Investir pendant et après un effondrement économique
Il y a de nombreux courants contraires à affronter. Par exemple, les restrictions de voyage, la distanciation sociale, les taux d’intérêt, les changements permanents dans l’utilisation des bureaux et la façon dont les consommateurs font leurs achats, pour n’en nommer que quelques-uns. Pourquoi s’inscrire pour ça ? Parce que les valorisations restent attractives et que la pandémie n’a pas modifié la vérité universelle de l’investissement : acheter bas, vendre haut.
Que rechercher
La vente massive a créé des « valeurs aberrantes ». Il s’agit d’entreprises dotées de bilans solides et solides et qui sont devenues plus abordables pour les investisseurs ordinaires. Selon Suddeth, il existe des opportunités sur le marché.

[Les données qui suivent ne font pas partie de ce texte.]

(** The four functions, whose fuel is four times what is left and a bit. *)
Definition parses (k fuel : nat) (f : M nat (cmd (nat * nat))) : Prop :=
  ∀ s, (s ≤ es)%nat → (4 * (es - s) + k ≤ fuel)%nat → good (λ c s', (s ≤ s' ≤ es)%nat ∧ tree_ok c) (f s).
Lemma parse_good fuel :
  parses 4 fuel (parseline buf es fuel) ∧ parses 3 fuel (parsepipe buf es fuel) ∧
  parses 2 fuel (parseexec buf es fuel) ∧
  (∀ s, (s < es)%nat → (4 * (es - s) + 1 ≤ fuel)%nat → is_in whitespace (chr buf s) = false → chr buf s = c_open →
    good (λ c s', (s ≤ s' ≤ es)%nat ∧ tree_ok c) (parseblock buf es fuel s)).
Proof.
  induction fuel as [| fuel (IHl & IHp & IHe & IHb)].
  { split_and!; intros s ? ?; lia. }
  split_and!; intros s Hs Hf.
  - cbn [parseline]. eapply good_bind; [apply IHp; lia |]. intros c1 s1 [? Hc1].
    eapply good_bind; [apply parseback_good; [lia | lia | done] |]. intros c2 s2 [? Hc2].
    apply peek_gettoken; [lia | intros; split; [lia | done] |].
    intros _ s3 ?. eapply good_bind; [apply IHl; lia |]. intros r s4 [? Hr]. split; [lia |]. by apply Forall_app_2.
  - cbn [parsepipe]. eapply good_bind; [apply IHe; lia |]. intros c1 s1 [? Hc1].
    apply peek_gettoken; [lia | intros; split; [lia | done] |].
    intros _ s3 ?. eapply good_bind; [apply IHp; lia |]. intros r s4 [? Hr]. split; [lia |]. by apply Forall_app_2.
  - cbn [parseexec]. eapply good_bind; [by apply peek_good |]. intros [] s1 [? Hb].
    { destruct (Hb eq_refl) as (? & H0 & Hin & ?). rewrite is_in_spec in Hin by (repeat constructor; done).
      apply bool_decide_eq_true, list_elem_of_singleton in Hin.
      eapply good_mono; [apply IHb; try done; lia |]. intros ? ? [? ?]. split; [lia | done]. }
    eapply good_bind; [apply parseredirs_good; lia |]. intros rs s2 [? Hrs].
    eapply good_bind; [apply parseargs_good; lia |]. intros [ws rs'] s3 [? Hr]. split; [lia |].
    unfold tree_ok. rewrite cmd_words_redirs, fmap_app. cbn [fst snd cmd_words] in *.
    apply Forall_app in Hr as [? ?]. by repeat apply Forall_app_2.
  - intros Hw Ho. cbn [parseblock]. rewrite (bind_done _ _ _ _ _ (peek_at [c_open] s Hs Hw)), Ho. cbn [negb].
    eapply good_bind; [by apply gettoken_at |]. intros r s1 [(? & Hlt & _) H0]. specialize (Hlt H0).
    eapply good_bind; [apply IHl; lia |]. intros c s2 [? Hc].
    eapply good_bind; [apply peek_good; lia |].
    intros [] s3 [? Hb]; [| by do 3 right; left]. destruct (Hb eq_refl) as (? & ? & _ & ?). cbn [negb].
    eapply good_bind; [by apply gettoken_at |]. intros r' s4 [(? & ? & _) _].
    eapply good_bind; [apply parseredirs_good; lia |]. intros rs s5 [? Hrs]. split; [lia |].
    unfold tree_ok. rewrite cmd_words_redirs. by apply Forall_app_2.
Qed.
(** The events of a process and its children (a child's first), the number of
    pipes made so far and the input that is left.  Children do not read it. *)
Fixpoint run (p : prog) (fds : fdtab) (st : nat * list Z) : list event * (nat * list Z) :=
  match p with
  | Exit => ([], st)
  | Exec path argv k => if runs path then ([Ran argv fds], st) else run k fds st
  | Open file mode k =>
      match (if opens file mode then free_fd fds else None) with
      | Some fd => run (k (Z.of_nat fd)) (<[fd := Some (if decide (file = console) then Terminal else File file mode)]> fds) st
      | None => run (k (-1)) fds st
      end
  | Close fd k => run k (fd_close fds fd) st
  | Dup fd k =>
      match free_fd fds with
      | Some new => run k (<[new := fd_get fds fd]> fds) st
      | None => run k fds st
      end
  | Pipe k =>
      match free_fd fds with
      | None => run (k None) fds st
      | Some p0 =>
          let fds0 := <[p0 := Some (RdEnd st.1)]> fds in
          match free_fd fds0 with
          | None => run (k None) fds st
          | Some p1 =>
              run (k (Some (Z.of_nat p0, Z.of_nat p1))) (<[p1 := Some (WrEnd st.1)]> fds0) (S st.1, st.2)
          end
      end
  | Fork k =>
      let '(child, st1) := run (k 0) fds st in
      let '(parent, st2) := run (k 1) fds st1 in
      (child ++ parent, st2)
  | Wait k => let '(es, st') := run k fds st in (Waited :: es, st')
  | Chdir dir k =>
      if enters dir then let '(es, st') := run (k 0) fds st in (Went dir :: es, st')
      else run (k (-1)) fds st
  | Gets max k => let '(l, rest) := Ulib.gets max st.2 in run (k l) fds (st.1, rest)
  | Printf fmt args k => let '(es, st') := run k fds st in (Said fmt args :: es, st')
  | Stuck => ([Hung], st)
  end.
End interp.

“Ce sont des joyaux d’entreprises avec des bilans formidables (faiblement ou sans dette) qui leur permettront de survivre là où d’autres ne le peuvent pas, même en sortant plus forts avec moins de concurrents”, a déclaré Suddeth. “Nous constatons que cela se produit dans les secteurs de l’assurance, de la banque, du voyage et de l’immobilier en difficulté.”
Note
Trouver les joyaux, cependant, est un travail difficile. Dans un marché volatil, envisagez de travailler avec un conseiller financier professionnel si vous n’avez pas le temps ou l’expertise nécessaire pour faire la recherche vous-même.
Quelle est la prochaine étape
Il y a beaucoup de choses à l’horizon. L’impact total de la pandémie, notamment sur la façon dont les gens travaillent, éduquent leurs enfants, voyagent, font leurs courses, etc., reste inconnu. Les chaînes d’approvisionnement ont été modifiées et les innovations viendront par nécessité. C’est une raison de plus pour se concentrer sur les entreprises présentant des bilans et des antécédents solides.
Foire aux questions (FAQ)
Quelle est la mesure la plus importante pour investir en période de récession ?
Il n’existe pas de mesure unique qui fonctionne le mieux pour investir auprès de tous les investisseurs. Certains investisseurs mettent l’accent sur certains paramètres, tandis que d’autres n’y prêtent aucune attention, mais cela ne signifie pas nécessairement qu’un de ces groupes d’investisseurs est meilleur que l’autre. En général, vous pouvez considérer les récessions comme des périodes défensives pour les investisseurs, ce qui signifie que vous souhaiterez probablement surveiller les indicateurs liés à la liquidité et à la rentabilité plutôt que la croissance. Si une entreprise peut être rentable et honorer ses obligations actuelles en matière de dette, elle ne sera alors pas aussi dépendante de conditions économiques plus larges que d’autres entreprises qui ont encore besoin de croître et de devenir rentables.
Quelles actions ne baissent jamais ?
Il n’y a pas d’absolu sur le marché, mais il y a une affirmation qui s’applique presque certainement à tous les niveaux : toutes les actions baissent parfois. Aucun investissement ne garantit que votre capital restera intact, et il est sain que les actions baissent un peu après une période de hausse. Au lieu de rechercher des actions sans risque de baisse, vous recherchez des actions à faible volatilité, qui sont généralement de grandes sociétés bien établies et rentables issues de secteurs défensifs. Il y a des moments où une action à faible volatilité baisse, mais il est peu probable qu’il y ait des mouvements de prix importants (dans les deux sens), et les fondamentaux sous-jacents de l’entreprise ne seront probablement pas en danger existentiel pendant les périodes où l’action baisse.